Pasteurella is the most common pathogen isolated from animal bite wounds. Infection is characterized by an intense inflammatory response occurring within 24 hours of the initial exposure.
Options:
- Amoxicillin-clavulanate
- third-generation cephalosporin (cefixime or cefpodoxime)
- trimethoprim-sulfamethoxazole (Pasturella) + clindamycin (MRSA)
Candidemia evaluation
Immunocompetent - thrush, dermatitis, onychia
Immunocompromised, premature/very low birth weight - invasive candidiasis
- Needs LP and Opthalmologic eval**
- If multiple positive cultures, consider Abd US and ECHO
Hepatitis B post-exposure prophylaxis
If confirmed HBsAg positive source:
Nonimmune individuals
- hepatitis B vaccination series AND
- hepatitis B immune globulin as soon as possible
Immunized individuals
- one booster dose of hepatitis B vaccine.
If HBsAg status is unknown:
Nonimmune individuals: hepatitis B vaccination series
Immunized individuals: no further treatment.
Recreational Water Illnesses
Most common is gastroenteritis - from Cryptosporidium
- can survive in chlorinated pool. Has watery brown diarrhea that can last for 2 weeks, but otherwise relatively well-appearing.
VS: norovirus (most common cause of AGE < 5: abd pain, n, v, fever - but most resolve in 3 days)

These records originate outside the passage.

Lemma exec_agrees c kvs n o : agrees c kvs n ->
  exists c', exec c o = Some ((spec kvs o).1, c') /\ agrees c' (spec kvs o).2 (attempts n o).
Proof.
  intros Hg. pose proof Hg as [Hl Hc Ha].
  destruct o as [k v draws wait|k wait|k wait|k wait|wait|wait|wait| |k [wait|]|k v draws [wait|]|os wait| | | ];
    cbn [exec spec attempts fst snd].
  - destruct (insert_agrees k v draws wait c kvs n Hg) as (c' & -> & Hg'). by eexists.
  - destruct (search_agrees k wait c kvs n Hg) as (c' & -> & Hg'). by eexists.
  - unfold remove. destruct (SkipList.skip_remove_spec _ _ k Hl) as (l & -> & Hl'). eexists. split; [done|].
    apply (write_agrees c kvs); [done|done|]. destruct (spec_search kvs k) eqn:E; [by apply SkipList.skip_len_spec|].
    unfold spec_remove. unfold spec_search in E. by destruct (at_head _ _).
  - unfold contains. destruct (search_agrees k wait c kvs n Hg) as (c' & -> & Hg'). by eexists.
  - unfold clear. destruct (SkipList.skip_clear_spec _ _ Hl) as (l & -> & Hl'). eexists. split; [done|]. by apply (write_agrees c kvs).
  - destruct (read_agrees SkipList.first wait c kvs n _ Hg (SkipList.skip_first_spec _ _ Hl)) as (c' & E & Hg').
    unfold first. rewrite E. by eexists.
  - destruct (read_agrees SkipList.last wait c kvs n _ Hg (SkipList.skip_last_spec _ _ Hl)) as (c' & E & Hg').
    unfold last. rewrite E. by eexists.
  - unfold validate_invariants. rewrite (SkipList.skip_validate_spec _ _ Hl). by eexists.
  - destruct (search_agrees k wait c kvs n Hg) as (c' & E & Hg'). unfold try_search. rewrite E. by eexists.
  - eexists. split; [done|]. by apply fail_agrees.
  - unfold try_insert. destruct (insert_agrees k v draws wait c kvs n Hg) as (c' & -> & Hg'). by eexists.
  - eexists. split; [done|]. by apply fail_agrees.
  - unfold with_write. destruct (SkipList.skip_exec_all_spec _ _ os Hl) as (l & -> & Hl').
    destruct (SkipList.spec_all kvs os) as [r kvs']. eexists. split; [done|].
    apply (write_agrees c kvs); [done|done|by apply SkipList.skip_len_spec].
  - unfold len. rewrite Hc. by eexists.
  - unfold is_empty, len. rewrite Hc. by eexists.
  - eexists. split; [done|]. by split.
Qed.

Lemma exec_all_agrees os c kvs n : agrees c kvs n ->
  exists c', exec_all c os = Some ((spec_all kvs os).1, c') /\ agrees c' (spec_all kvs os).2 (attempts_all n os).
Proof.
  revert c kvs n. induction os as [|o os IH]; intros c kvs n Hg; [by exists c|]. simpl.
  destruct (exec_agrees c kvs n o Hg) as (c1 & -> & Hg1). cbn [mbind option_bind].
  destruct (spec kvs o) as [a kvs1]. simpl in Hg1 |- *.
  destruct (IH c1 kvs1 _ Hg1) as (c2 & -> & Hg2). cbn [mbind option_bind].
  destruct (spec_all kvs1 os) as [r kvs2]. by exists c2.
Qed.

Lemma new_agrees : agrees (concurrent_new : ConcurrentSkipList K V) [] 0.
Proof. split; [apply SkipList.new_skip_Holds|done|done]. Qed.
End Laws.

(** C23. Whatever calls the threads make, in whatever order they get the lock and
    with whichever of the attempts with a time limit fail, no call panics, every
    call answers as the sorted list does, the length kept beside the list is the
    list's, and every attempt at the lock since the last reset is counted once. *)
Theorem concurrent_list_refines {K V : Type} `{ord : Ord K} `{Inhabited K, Inhabited V} `{EqDecision V} (os : list (call K V)) :
  exists c, exec_all concurrent_new os = Some ((spec_all [] os).1, c) /\
    SkipList.Holds (inner c) (spec_all [] os).2 /\ len c = length (spec_all [] os).2 /\
    wrapu 64 (total_attempts (metrics c)) = wrapu 64 (attempts_all 0 os).
Proof. destruct (exec_all_agrees os _ [] 0 new_agrees) as (c & Hc & [? ? ?]). by exists c. Qed.

(** ** A run *)

Example ex_attempts :
  (fun x : list (reply nat Z) * ConcurrentSkipList nat Z => (x.1, metrics x.2)) <$>
    exec_all concurrent_new [Insert 2%nat 20 (fun _ => 0) 5; TryInsert 1%nat 10 (fun _ => 0) None; Search 1%nat 7; Len] =
  Some ([RDone; RFlag false; RValue None; RSize 1], mkSnapshot 1 1 1 12).
Proof. vm_compute. reflexivity. Qed.
(* ===== verification/ShardedListLaws.v ===== *)
(** * Skip lists in shards are one list, except while they are cleared

    The shards hold the pairs of one sorted list apart by the hash of the key, so
    that calls that come one after the other answer as that list does
    ([sharded_list_refines]).  An insertion that happens while another thread
    clears the shards is not counted, and the count goes below zero later
    ([clear_loses_count]). *)
From S2P Require Import Prelude Interfaces Ordered ConcurrentList ShardedList.
From S2P Require SkipList.
Local Open Scope Z_scope.

(** ** Parts of a sorted list *)

Section Parts.
Context {K V : Type} `{ord : Ord K}.
Implicit Types (kvs : list (K * V)) (k : K) (keep : K -> bool).

Definition part keep kvs : list (K * V) := filter (fun e => keep e.1 = true) kvs.

(** What does not tell equal keys apart. *)
Definition closed keep : Prop := forall x y, key_eq x y = true -> keep x = keep y.

Lemma part_cons keep e kvs : part keep (e :: kvs) = if keep e.1 then e :: part keep kvs else part keep kvs.
Proof.
  unfold part. rewrite filter_cons. destruct (keep e.1); [by rewrite decide_True|by rewrite decide_False].
Qed.

Lemma part_part p q kvs : part p (part q kvs) = part (fun k => q k && p k) kvs.
Proof. induction kvs as [|e kvs IH]; [done|]. rewrite !part_cons. destruct (q e.1); simpl; rewrite ?part_cons; by destruct (p e.1); rewrite ?IH. Qed.

Lemma part_ext p q kvs : (forall e, e ∈ kvs -> p e.1 = q e.1) -> part p kvs = part q kvs.
Proof.
  induction kvs as [|e kvs IH]; intros He; [done|]. rewrite !part_cons, (He e) by set_solver. by rewrite IH by set_solver.
Qed.

Lemma part_all keep kvs : (forall k, keep k = true) -> part keep kvs = kvs.
Proof. intros Hk. induction kvs as [|e kvs IH]; [done|]. by rewrite part_cons, Hk, IH. Qed.

Lemma Forall_part (P : K * V -> Prop) keep kvs : Forall P kvs -> Forall P (part keep kvs).
Proof. rewrite !Forall_forall. intros Hf x [_ Hx]%list_elem_of_filter. by apply Hf. Qed.

Lemma sorted_part keep kvs : sorted kvs -> sorted (part keep kvs).
Proof.
  induction 1 as [|e kvs Hs IH Hf]; [constructor|]. rewrite part_cons. destruct (keep e.1); [|done].
  constructor; [done|]. by apply Forall_part.
Qed.

Lemma lookup_part keep kvs k : closed keep -> keep k = true -> lookup_eq (part keep kvs) k = lookup_eq kvs k.
Proof.
  intros Hc Hk. induction kvs as [|e kvs IH]; [done|]. rewrite part_cons. cbn [lookup_eq].
  destruct (key_eq e.1 k) eqn:E; [rewrite (Hc _ _ E), Hk; simpl; by rewrite E|].
  destruct (keep e.1); [|done]. simpl. by rewrite E.
Qed.

Lemma search_part keep kvs k : sorted kvs -> closed keep -> keep k = true -> spec_search (part keep kvs) k = spec_search kvs k.
Proof. intros Hs Hc Hk. rewrite !spec_search_lookup by (done || by apply sorted_part). by apply lookup_part. Qed.

(** Below every key of a list nothing is found. *)
Lemma insert_below l k (v : V) : Forall (fun e => key_lt k e.1 = true) l -> spec_insert l k v = (k, v) :: l.
Proof.
  destruct l as [|e l]; [done|]. intros [He _]%Forall_cons. rewrite spec_insert_cons.
  by rewrite (key_lt_asym _ _ He), (proj2 (key_lt_not_eq _ _ He)).
Qed.

Lemma remove_below (l : list (K * V)) k : Forall (fun e => key_lt k e.1 = true) l -> spec_remove l k = l.
Proof.
  destruct l as [|e l]; [done|]. intros [He _]%Forall_cons. rewrite spec_remove_cons.
  by rewrite (key_lt_asym _ _ He), (proj2 (key_lt_not_eq _ _ He)).
Qed.

Lemma above_all e kvs k : sorted (e :: kvs) -> key_lt e.1 k = false -> key_eq e.1 k = false ->
  Forall (fun x => key_lt k x.1 = true) (e :: kvs).
Proof.
  intros [_ Hf]%StronglySorted_inv Hlt He.
  assert (key_lt k e.1 = true) as Hk.
  { apply not_false_iff_true. intros E. by rewrite (key_lt_total _ _ Hlt E) in He. }
  constructor; [done|]. eapply Forall_impl; [exact Hf|]. intros x Hx. by apply (key_lt_trans _ e.1).
Qed.

Lemma part_spec_insert keep kvs k v : sorted kvs -> closed keep ->
  part keep (spec_insert kvs k v) = if keep k then spec_insert (part keep kvs) k v else part keep kvs.
Proof.
  intros Hs Hc. induction kvs as [|e kvs IH].
  { unfold spec_insert. simpl. rewrite part_cons. simpl. by destruct (keep k). }
  pose proof Hs as [Hs' _]%StronglySorted_inv. specialize (IH Hs'). rewrite spec_insert_cons.
  destruct (key_lt e.1 k) eqn:Hlt; [|destruct (key_eq e.1 k) eqn:He].
  - rewrite !part_cons, IH. destruct (keep e.1), (keep k); try done. by rewrite spec_insert_cons, Hlt.
  - rewrite !part_cons. simpl. rewrite (Hc _ _ He). destruct (keep k); [|done]. by rewrite spec_insert_cons, Hlt, He.
  - pose proof (above_all e kvs k Hs Hlt He) as Ha. rewrite part_cons. simpl. destruct (keep k); [|done].
    rewrite insert_below; [done|]. by apply Forall_part.
Qed.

VS: salmonella - bloody diarrhea
Chlorine effective against noro and salmonella
Other RWI diseases:
Hot tub folliculitis - Pseudomonas
Pneumonia - steam or mist containing Legionella
Otitis externa (swimmer’s ear) - P aeruginosa and Staphylococcus aureus.
Testing for TB
If you’re immigrant from endemic area:
2-14 yrs: PPD (TST) or Quantiferon (interferon gamma release assay)
15 or older: CXR
No routine testing for children < 2 unless suspecting it, known contact with active TB, or has HIV
TST = preferred for those < 5 (even if they got BCG!)
Once older than 5 and hx of BCG, then use Quant.
Hepatitis B test interpretations
The presence of hepatitis B surface antigen and total antibody to hepatitis B core antigen without IgM hepatitis B core antibody is indicative of chronic hepatitis B virus infection.
The presence of hepatitis B e antigen suggests high viral replication and increased risk of hepatitis B virus transmission.
What would be an indication to start abx in a burn patient?
Discoloration/change in appearance of the burn.
NOT
SIRS because burns naturally cause SIRS due to hypovolemia from cap leak and hypermetabolic state.
Extent of burn - this only dictates if they need to be treated at burn center.